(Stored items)
(** C4, as amended.  [@defslot] with the slot name [main] raises the
    reserved-slot-name error: whenever [#makeDefineSlotStatement] has
    scanned the name [main] it throws that error, at the name's position;
    so does [parse] on [@defslot(main)] and on [@defslot( main :], whatever
    follows; and no successful parse contains, at any depth, a [DefineSlot]
    statement named [main].  ([@slot] makes no such check.) *)
Theorem C4_defslot_main_is_reserved :
  (forall (code : str) (startIndex startLine : nat) (st st1 st2 : Cursor)
          (slotNameValuePos : Scanned),
      consume code "(" st = Ok st1 ->
      skipUntilAndWith code [lit ":"; lit ")"] false st1
      = Ok (slotNameValuePos, st2) ->
      sc_value slotNameValuePos = lit "main" ->
      makeDefineSlotStatement code startIndex startLine st
      = Throw (SlotDefinitionNamedMainError (sc_position slotNameValuePos)))
  /\ (forall rest : str,
         parse (lit "@defslot(main)" ++ rest)
         = Throw (SlotDefinitionNamedMainError (pos 9 0 13)))
  /\ (forall rest : str,
         parse (lit "@defslot( main :" ++ rest)
         = Throw (SlotDefinitionNamedMainError (pos 10 0 14)))
  /\ (forall (code : str) (statements : list Statement),
         parse code = Ok statements ->
         forall top p n a,
           In top statements ->
           In (DefineSlotStatement p n a) (nodes top) ->
           value n <> lit "main").
Proof.
  split; [|split; [|split]].
  - intros code si sl st st1 st2 v Hc Hs Hv.
    unfold makeDefineSlotStatement. rewrite Hc. cbn [bind]. rewrite Hs.
    cbn [bind]. rewrite Hv. reflexivity.
  - intros rest. vm_compute. reflexivity.
  - intros rest. vm_compute. reflexivity.
  - intros code statements Hparse top p n a Htop Hn Hmain.
    pose proof (@post_Ok _ (parse code) (Forall treeOk) statements
                         (parse_post code) Hparse) as Hall.
    rewrite Forall_forall in Hall. specialize (Hall top Htop).
    apply allNodes_nodes with (n := DefineSlotStatement p n a) in Hall;
      [|exact Hn].
    apply allNodes_here in Hall. simpl in Hall.
    rewrite Hmain, str_eqb_refl in Hall. discriminate.
Qed.

Lemma C4_defslot_main_is_reserved_witness :
  (consume (lit "@defslot(main)") "(" (mkCursor 8 0) = Ok (mkCursor 9 0)
   /\ skipUntilAndWith (lit "@defslot(main)") [lit ":"; lit ")"] false (mkCursor 9 0)
      = Ok (mkScanned (pos 9 0 13) (lit "main") (lit ")"), mkCursor 14 0)
   /\ makeDefineSlotStatement (lit "@defslot(main)") 0 0 (mkCursor 8 0)
      = Throw (SlotDefinitionNamedMainError (pos 9 0 13)))
  /\ (parse C4_example_code = Ok C4_example_statements
      /\ value (ex 9 0 15 "header") <> lit "main").
Proof.
  split.
  - split; [reflexivity | split; [reflexivity|]].
    exact (proj1 C4_defslot_main_is_reserved (lit "@defslot(main)") 0 0
                 (mkCursor 8 0) (mkCursor 9 0) (mkCursor 14 0)
                 (mkScanned (pos 9 0 13) (lit "main") (lit ")"))
                 eq_refl eq_refl eq_refl).
  - split; [vm_compute; reflexivity|].
    apply (proj2 (proj2 (proj2 C4_defslot_main_is_reserved))
                 C4_example_code C4_example_statements)
      with (top := hd (EndStatement (pos 0 0 0)) C4_example_statements)
           (p := pos 0 0 24) (a := Some (ex 17 0 23 "string")).
    + vm_compute; reflexivity.
    + left; reflexivity.
    + left; reflexivity.
Defined.

(** C4, as the claim states it, fails: [@slot(main)] inside a component
    body raises no error and produces a [ComponentSlot] statement. *)
Lemma C4_slot_main_counterexample :
  parse (lit "@component(Foo, {x:1})@slot(main)H@end@end")
  = Ok [ComponentStatement (pos 0 0 42) (ex 11 0 14 "Foo") (ex 16 0 21 "{x:1}")
          (ComponentMainSlotStatement (pos 0 0 42) [])
          [ComponentSlotStatement (pos 22 0 38) (ex 28 0 32 "main") None
             [TextStatement (pos 33 0 34) (lit "H")]]].
Proof. vm_compute; reflexivity. Qed.

(** C5.  After the opener [!{{] the pair [--] does not start a comment:
    the comment test reads the characters two and three places after the
    [!].  [!{{-- x --}}] parses to a raw inline statement whose expression
    is [-- x --].  After [{{] the comment is skipped. *)
Theorem C5_bang_comment_is_a_statement :
  parse (lit "!{{-- x --}}")
  = Ok [InlineTsCodeStatement (pos 0 0 12) (ex 3 0 10 "-- x --")]
  /\ parse (lit "a{{-- x --}}b")
     = Ok [TextStatement (pos 0 0 1) (lit "a");
           TextStatement (pos 1 0 13) (lit "b")].
Proof. split; vm_compute; reflexivity. Qed.
(** [create_new_connection] returns [True] or [False]; it does not raise,
    it leaves [self.msg] and [self.connected] as they are, and when it
    returns [True] the channel has a socket. *)
Lemma create_new_connection_total net st :
  exists b st',
    Subscriber.create_new_connection net st = (Ok b, st') /\
    Subscriber.msg st' = Subscriber.msg st /\
    Subscriber.connected st' = Subscriber.connected st /\
    (b = true -> Subscriber.socket st' <> None).
Proof.
  unfold Subscriber.create_new_connection. sub_red.
  destruct (pystr_eqb (Subscriber.unity_ip st) []).
  { destruct (Subscriber.unity_ip_error_message_printed st); cbn [negb];
      eexists; eexists; (split; [reflexivity|]); cbn; repeat split; discriminate. }
  destruct (Subscriber.net_socket net) as [e|].
  { rewrite log_exception_eq. eexists; eexists. split; [reflexivity|].
    destruct (logged_fields e st) as (-> & _ & _ & -> & _).
    repeat split. discriminate. }
  unfold Subscriber.socket_connect. sub_red.
  cbn [Subscriber.socket Subscriber.new_socket].
  destruct (Subscriber.net_connect net) as [e|]; sub_red.
  - rewrite log_exception_eq. eexists; eexists. split; [reflexivity|].
    match goal with |- context [Subscriber.logged e ?s] =>
      destruct (logged_fields e s) as (-> & _ & _ & -> & _) end.
    cbn. repeat split. discriminate.
  - eexists; eexists. split; [reflexivity|]. cbn. repeat split. discriminate.
Qed.

Lemma logged_log_lines e st :
  Subscriber.trace (Subscriber.logged e st)
  = Subscriber.trace st ++ Subscriber.log_lines e st.
Proof.
  unfold Subscriber.logged, Subscriber.log_lines.
  destruct (pystr_eqb _ _); [now rewrite app_nil_r|reflexivity].
Qed.

Lemma on_write_error_total net e st :
  exists st',
    Subscriber.on_write_error net e st = (Ok tt, st') /\
    Subscriber.msg st' = Subscriber.msg st /\
    Subscriber.socket st' = Subscriber.socket st /\
    Subscriber.connected st' = false /\
    exists evs, Subscriber.trace st' = Subscriber.trace st ++ evs.
Proof.
  unfold Subscriber.on_write_error.
  destruct (Subscriber.socket st) as [s|] eqn:Hs.
  - rewrite (bind_ok _ _ _ _ _ (close_connection_eq net st s Hs)), log_exception_eq.
    eexists. split; [reflexivity|].
    rewrite logged_log_lines.
    match goal with |- context [Subscriber.logged e ?x] =>
      destruct (logged_fields e x) as (-> & _ & -> & -> & _) end.
    cbn. rewrite <- app_assoc. eauto 6.
  - rewrite (bind_ok _ _ _ _ _ (close_connection_none net st Hs)), log_exception_eq.
    eexists. split; [reflexivity|].
    rewrite logged_log_lines.
    match goal with |- context [Subscriber.logged e ?x] =>
      destruct (logged_fields e x) as (-> & _ & -> & -> & _) end.
    cbn. eauto 6.
Qed.

Lemma write_body_cases net data st r st' :
  Subscriber.write_body net data st = (r, st') ->
  r <> OutOfFuel /\
  Subscriber.msg st' = Subscriber.msg st /\
  Subscriber.socket st' = Subscriber.socket st /\
  Subscriber.connected st' = Subscriber.connected st /\
  exists evs, Subscriber.trace st' = Subscriber.trace st ++ evs.
Proof.
  unfold Subscriber.write_body, Subscriber.socket_send. sub_red.
  destruct (serialize_message (Subscriber.topic st) data) as [b|e].
  2:{ intros [= <- <-]. split; [discriminate|]. repeat split.
      exists []. now rewrite app_nil_r. }
  destruct (Subscriber.socket st) as [s|] eqn:Hs.
  2:{ intros [= <- <-]. split; [discriminate|]. repeat split; [exact Hs|].
      exists []. now rewrite app_nil_r. }
  destruct (Subscriber.net_send net) as [e|]; intros [= <- <-];
    (split; [discriminate|]); cbn; repeat split; eauto.
Qed.

Lemma write_message_raises net data st s e :
  Subscriber.socket st = Some s ->
  (serialize_message (Subscriber.topic st) data = Raises e ->
   Subscriber.write_message net data st
   = (Ok tt, Subscriber.logged e
               (Subscriber.emit_ev (Subscriber.SockClose s)
                  (Subscriber.set_connected false st)))) /\
  (forall b, serialize_message (Subscriber.topic st) data = Returns b ->
   Subscriber.net_send net = Some e ->
   Subscriber.write_message net data st
   = (Ok tt, Subscriber.logged e
               (Subscriber.emit_ev (Subscriber.SockClose s)
                  (Subscriber.set_connected false
                     (Subscriber.emit_ev (Subscriber.SockSend s b false) st))))).
Proof.
  intro Hs. unfold Subscriber.write_message, Subscriber.write_body,
    Subscriber.on_write_error. split.
  - intro H. sub_red. rewrite H. sub_red.
    rewrite (close_connection_eq net st s Hs). now rewrite log_exception_eq.
  - intros b H Hn. sub_red. rewrite H. sub_red.
    rewrite (socket_send_eq net b st s Hs), Hn.
    rewrite (close_connection_eq net _ s) by exact Hs.
    now rewrite log_exception_eq.
Qed.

EXERCISE INSTRUCTIONS -
What you return should be exactly the lines above, starting at the one with "(p := pos 0" and ending at the one with "After the opener", and nothing else.

EXPECTED OUTPUT -
           (p := pos 0 0 24) (a := Some (ex 17 0 23 "string")).
    + vm_compute; reflexivity.
    + left; reflexivity.
    + left; reflexivity.
Defined.

(** C4, as the claim states it, fails: [@slot(main)] inside a component
    body raises no error and produces a [ComponentSlot] statement. *)
Lemma C4_slot_main_counterexample :
  parse (lit "@component(Foo, {x:1})@slot(main)H@end@end")
  = Ok [ComponentStatement (pos 0 0 42) (ex 11 0 14 "Foo") (ex 16 0 21 "{x:1}")
          (ComponentMainSlotStatement (pos 0 0 42) [])
          [ComponentSlotStatement (pos 22 0 38) (ex 28 0 32 "main") None
             [TextStatement (pos 33 0 34) (lit "H")]]].
Proof. vm_compute; reflexivity. Qed.

(** C5.  After the opener [!{{] the pair [--] does not start a comment:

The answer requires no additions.